Francis Burton Harrison Avenue, commonly known as F. B. Harrison Avenue or Harrison Avenue, is a major north-south collector road in Pasay, western Metro Manila, Philippines. It is a four-lane undivided arterial running parallel to Roxas Boulevard to the west and Taft Avenue to the east, from Pasay's border with Malate district in the north to Baclaran in Parañaque in the south. The avenue is named for U.S. Governor-General of the Philippines, Francis Burton Harrison.

Street description

Harrison Avenue has a right-of-way width of approximately . It is a public transportation or medium-occupancy-vehicle corridor which is frequented by intra-metropolitan jeepneys and mega-taxis.

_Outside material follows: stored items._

(* ===== verification/StorePings.v ===== *)
(** * SQLite statements: pings and live shares (store/sqlite_queries.go, store/store.go)

    The location store: pings, their retention, and live-share sessions with
    their single latest position. *)

From S2P Require Import Prelude Table GoTime Models Api Hub World StoreAccounts.
Local Open Scope Z_scope.
Local Open Scope aul_scope.

(** ** pings.sql *)

Definition ping_key (p : Ping) : uuid * string * time := (Ping_DeviceID p, Ping_ClientID p, Ping_CapturedAt p).

Definition CountPingsForCircle (circleID : uuid) : M Z :=
  query (fun now db => Ok (count_where (fun p => Ping_CircleID p = circleID) (pings db))).

(** ON CONFLICT DO NOTHING RETURNING: a duplicate yields no row. *)
Definition InsertPing (CircleID DeviceID : uuid) (ClientID : string) (Nonce Ciphertext : bytes)
    (CapturedAt : time) (ExpiresAt : option time) : M Ping :=
  let! id := uuid_New in
  sql (fun now db =>
    let r := mkPing id CircleID DeviceID ClientID Nonce Ciphertext (tv CapturedAt) (sqNow now) (tvp ExpiresAt) in
    if decide (ping_key r ∈ ping_key <$> pings db) then Err ErrNoRows else
    require (id ∉ Ping_ID <$> pings db)
      (require (CircleID ∈ Circle_ID <$> circles db)
        (require (DeviceID ∈ Device_ID <$> devices db)
          (Ok (r, set_pings (pings db ++ [r]) db))))).

(** The first row of each device, in the order of [l]: [rn = 1]. *)
Fixpoint first_per_device (seen : list uuid) (l : list Ping) : list Ping :=
  match l with
  | [] => []
  | p :: l' =>
      if decide (Ping_DeviceID p ∈ seen) then first_per_device seen l'
      else p :: first_per_device (Ping_DeviceID p :: seen) l'
  end.

Definition LatestPingsForCircle (circleID : uuid) : M (list Ping) :=
  query (fun now db => Ok (sort_by (fun p => Z.of_N (Ping_DeviceID p))
    (first_per_device [] (sort_by (fun p => - Ping_CapturedAt p)
      (filter (fun p => Ping_CircleID p = circleID) (pings db)))))).

(** Some ping of the same device in the same circle was captured later. *)
Definition superseded (l : list Ping) (p : Ping) : Prop :=
  Exists (fun newer => Ping_CircleID newer = Ping_CircleID p /\ Ping_DeviceID newer = Ping_DeviceID p /\
    Ping_CapturedAt newer > Ping_CapturedAt p) l.

#[export] Instance superseded_decision l p : Decision (superseded l p).
Proof. unfold superseded. apply _. Defined.

Definition DeleteExpiredPingsForCircle (CircleID : uuid) (RetentionDays : Z) : M Z :=
  sql (fun now db =>
    let cutoff := tv (AddDays now (- RetentionDays)) in
    let P p := Ping_CircleID p = CircleID /\ Ping_CapturedAt p < cutoff /\ superseded (pings db) p in
    Ok (count_where P (pings db), set_pings (delete_where P (pings db)) db)).

Definition PruneStalePings (keepHours : Z) : M Z :=
  sql (fun now db =>
    let cutoff := tv (Add now (Duration_mul (- keepHours) Hour)) in
    let P p := Ping_CapturedAt p < cutoff /\ superseded (pings db) p in
    Ok (count_where P (pings db), set_pings (delete_where P (pings db)) db)).

(** A no-op on SQLite: the table is not partitioned. *)
Definition EnsurePingPartitions (FromTs ToTs : time) : M unit := ret tt.

(** [Store.PruneAllPingsBefore]: the newest ping of a device too. *)
Definition PruneAllPingsBefore (cutoff : time) : M Z :=
  sql (fun now db =>
    let P p := Ping_CapturedAt p < tv cutoff in
    Ok (count_where P (pings db), set_pings (delete_where P (pings db)) db)).

(** ** share.sql *)

(** [UPDATE share_sessions SET ... RETURNING]. *)
Definition update_share (P : ShareSession -> Prop) `{forall s, Decision (P s)}
    (f : time -> ShareSession -> ShareSession) : M ShareSession :=
  sql (fun now db =>
    r <-? one (filter P (share_sessions db)) ;;
    Ok (f now r, set_share_sessions (update_where P (f now) (share_sessions db)) db)).

Definition BindShareViewer (ID : uuid) (ViewerTokenHash : option bytes) : M ShareSession :=
  update_share (fun s => ShareSession_ID s = ID /\ ShareSession_ViewerTokenHash s = None)
    (fun now s => ShareSession_set_ViewerBoundAt (Some (sqNow now))
      (ShareSession_set_ViewerTokenHash ViewerTokenHash s)).

Definition CreateShareSession (UserID : uuid) (ExpiresAt : time) : M ShareSession :=
  let! id := uuid_New in
  sql (fun now db =>
    let r := mkShareSession id UserID (sqNow now) (tv ExpiresAt) None None None in
    require (id ∉ ShareSession_ID <$> share_sessions db)
      (require (UserID ∈ User_ID <$> users db)
        (Ok (r, set_share_sessions (share_sessions db ++ [r]) db)))).

Definition GetSharePosition (sessionID : uuid) : M SharePosition :=
  query (fun now db => one (filter (fun p => SharePosition_SessionID p = sessionID) (share_positions db))).

Definition GetShareSession (id : uuid) : M ShareSession :=
  query (fun now db => one (filter (fun s => ShareSession_ID s = id) (share_sessions db))).

Definition GetShareSessionForOwner (ID UserID : uuid) : M ShareSession :=
  query (fun now db => one (filter (fun s => ShareSession_ID s = ID /\ ShareSession_UserID s = UserID)
    (share_sessions db))).

Definition ListShareSessionsForUser (userID : uuid) : M (list ShareSession) :=
  query (fun now db => Ok (sort_by (fun s => - ShareSession_CreatedAt s)
    (filter (fun s => ShareSession_UserID s = userID /\ ShareSession_ExpiresAt s > tv now) (share_sessions db)))).

(** The positions of deleted sessions go with them (ON DELETE CASCADE). *)
Definition PruneShareSessions (graceHours : Z) : M Z :=
  sql (fun now db =>
    let cutoff := tv (Add now (Duration_mul (- graceHours) Hour)) in
    let P s := ShareSession_ExpiresAt s < cutoff \/ before_opt (ShareSession_RevokedAt s) cutoff in
    let gone := ShareSession_ID <$> filter P (share_sessions db) in
    Ok (count_where P (share_sessions db),
      set_share_positions (delete_where (fun p => SharePosition_SessionID p ∈ gone) (share_positions db))
        (set_share_sessions (delete_where P (share_sessions db)) db))).

Definition RevokeShareSession (ID UserID : uuid) : M ShareSession :=
  update_share (fun s => ShareSession_ID s = ID /\ ShareSession_UserID s = UserID)
    (fun now s => ShareSession_set_RevokedAt
      (match ShareSession_RevokedAt s with Some t => Some t | None => Some (sqNow now) end) s).

Definition UpsertSharePosition (SessionID : uuid) (Nonce Ciphertext : bytes) (CapturedAt : time) : M unit :=
  sql (fun now db =>
    let same p := SharePosition_SessionID p = SessionID in
    if decide (SessionID ∈ SharePosition_SessionID <$> share_positions db) then
      Ok (tt, set_share_positions (update_where same
        (fun p => SharePosition_set_UpdatedAt (sqNow now) (SharePosition_set_CapturedAt (tv CapturedAt)
          (SharePosition_set_Ciphertext Ciphertext (SharePosition_set_Nonce Nonce p))))
        (share_positions db)) db)
    else
      require (SessionID ∈ ShareSession_ID <$> share_sessions db)
        (Ok (tt, set_share_positions
          (share_positions db ++ [mkSharePosition SessionID Nonce Ciphertext (tv CapturedAt) (sqNow now)]) db))).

This condition gives Harrison Avenue its relatively slow-moving, congested and highly pedestrian character.

History
Harrison Avenue forms part of an old Spanish coastal highway that linked the Province of Manila to La Laguna and other southern provinces. It was called Calle Real or Camino Real (Spanish for "royal street") which spanned from Ermita to Muntinlupa. At present, only the Las Piñas and Muntinlupa section is called Calle Real or Real Street as an alternative name for the road. The Pasay portion, also historically known as Calle San Lucas, is renamed Harrison Avenue while those of the City of Manila and Parañaque have been renamed to Del Pilar Street and Quirino Avenue, respectively. It was also one of the right-of-way alignments of tranvía that existed until 1945.